*** Opening of Material provided ***
Lemma durable_step w x : durable w -> durable (step w x).
Proof.
  destruct x as [E ev]. unfold step. cbn [fst snd].
  set (P := fun w w' : world => durable w -> durable w').
  assert (Hrefl : forall w0, P w0 w0) by (intros w0 H; exact H).
  assert (Htrans : forall w1 w2 w3, P w1 w2 -> P w2 w3 -> P w1 w3).
  { intros w1 w2 w3 H1 H2 H. apply H2, H1, H. }
  assert (Hsame : forall w0 w1, same_store w0 w1 -> P w0 w1).
  { intros w0 w1 [Hd Hf]. unfold P. apply durable_ext; [exact Hf|].
    intros u. rewrite Hd. split; reflexivity. }
  assert (Hlog : forall w0 l, P w0 (add_log l w0))
    by (intros; apply Hsame; split; reflexivity).
  assert (Hdel : forall w0 c, P w0 (add_delivered c w0))
    by (intros; apply Hsame; split; reflexivity).
  assert (Hreq : forall w0 r, P w0 (add_requested r w0))
    by (intros; apply Hsame; split; reflexivity).
  assert (Hana : forall m E0 c i, preserves P (run_analysis E0 m c i)).
  { intros m E0 c i w0. pose proof (run_analysis_store E0 m c i w0) as S. simpl in S.
    destruct (captured_complaint E0 m c i).
    - destruct S as [_ S]. unfold P. intros _. apply durable_saved, S.
    - apply Hsame, S. }
  change (P w (snd (handler E ev w))).
  destruct ev as [m|m|m|m|m]; cbn [handler].
  - apply (preserves_send_welcome P Hrefl Htrans Hlog Hdel).
  - apply (search_command_keeps P m Hrefl Htrans (Hana m)).
  - apply (preserves_complaint_cmd P Hrefl Htrans Hlog Hdel).
  - apply (handle_photo_keeps P m Hrefl Htrans Hlog Hdel Hreq (Hana m)).
  - unfold P. pose proof (handle_chat_store E m w) as [_ H]. simpl in H.
    destruct (contains Glyph.WARNING_SIGN _).
    + destruct H as [Hd Hf]. apply durable_ext; [exact Hf|].
      intros u. rewrite Hd, stored_history_ensure, stored_complaint_ensure.
      split; reflexivity.
    + destruct H as [_ Hf]. intros _. apply durable_saved, Hf.
Qed.

(** X14.  A restart between two updates loses no history and no complaint.
    When [load_user_data] returns a dictionary that agrees with the
    dictionary of the process on the history and the complaint of every
    user (as right after a start), it still does after any sequence of
    updates, whatever the model and Telegram do. *)
Theorem restart_loses_nothing (l : list (env * event)) (w : world) :
  durable w -> durable (run w l).
Proof.
  revert w. induction l as [|x l IH]; intros w H; [exact H|].
  apply IH, durable_step, H.
Qed.

Lemma restart_loses_nothing_witness :
  durable fresh_world /\ durable (run fresh_world four_chats).
Proof.
  assert (H : durable fresh_world).
  { exists ∅. split; [reflexivity|]. intros u. split; reflexivity. }
  split; [exact H|]. apply (restart_loses_nothing four_chats fresh_world H).
Defined.

Lemma pairs_length (l : list (string * string)) :
  length (flat_map (fun x => turn_pair (fst x) (snd x)) l) = 2 * length l.
Proof. induction l as [|x l IH]; simpl; [reflexivity|]. rewrite IH. lia. Qed.

Lemma pairs_drop (k : nat) (l : list (string * string)) :
  drop (2 * k) (flat_map (fun x => turn_pair (fst x) (snd x)) l) =
  flat_map (fun x => turn_pair (fst x) (snd x)) (drop k l).
Proof.
  revert l. induction k as [|k IH]; intros l; [reflexivity|].
  destruct l as [|x l]; [reflexivity|].
  replace (2 * S k) with (S (S (2 * k))) by lia. simpl. apply IH.
Qed.

Lemma whole_exchanges_last_items (h : list turn) :
  whole_exchanges h -> whole_exchanges (last_items CHAT_HISTORY_LIMIT h).
Proof.
  intros [l ->]. exists (drop (length l - 3) l).
  unfold last_items, CHAT_HISTORY_LIMIT. rewrite pairs_length.
  replace (2 * length l - 6) with (2 * (length l - 3)) by lia.
  apply pairs_drop.
Qed.

Lemma whole_exchanges_app (h : list turn) (q r : string) :
  whole_exchanges h -> whole_exchanges (h ++ turn_pair q r).
Proof.
  intros [l ->]. exists (l ++ [(q, r)])%list.
  rewrite flat_map_app. reflexivity.
Qed.

Lemma whole_exchanges_roles (h : list turn) :
  whole_exchanges h ->
  forall i t, h !! i = Some t -> role t = if Nat.even i then "user" else "model".
Proof.
  intros [l ->]. induction l as [|x l IH]; intros i t H; [discriminate H|].
  destruct i as [|[|i]]; simpl in H.
  - injection H as <-. reflexivity.
  - injection H as <-. reflexivity.
  - change (Nat.even (S (S i))) with (Nat.even i). apply IH, H.
Qed.

Lemma whole_exchanges_step w x u :
  whole_exchanges (stored_history u (bot_user_data w)) ->
  whole_exchanges (stored_history u (bot_user_data (step w x))).
Proof.
  intros H. destruct x as [E ev].
  destruct ev as [m|m|m|m|m];
    try (rewrite same_histories_outside_chat
           by (intros m' Hm'; discriminate Hm'); exact H).
  unfold step. cbn [fst snd handler]. rewrite handle_chat_histories.
  destruct (decide (user_id_str m = u)) as [Heq|Hne]; [|exact H].
  rewrite Heq. destruct (contains Glyph.WARNING_SIGN _); [exact H|].
  apply whole_exchanges_last_items, whole_exchanges_app, H.
Qed.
*** Close of Material provided ***
> Problem details: Starting with the line that contains "rewrite Heq. destruct", print every line through the end of the entries above exactly as written, both boundary lines included, and nothing else.

> Your response:
  rewrite Heq. destruct (contains Glyph.WARNING_SIGN _); [exact H|].
  apply whole_exchanges_last_items, whole_exchanges_app, H.
Qed.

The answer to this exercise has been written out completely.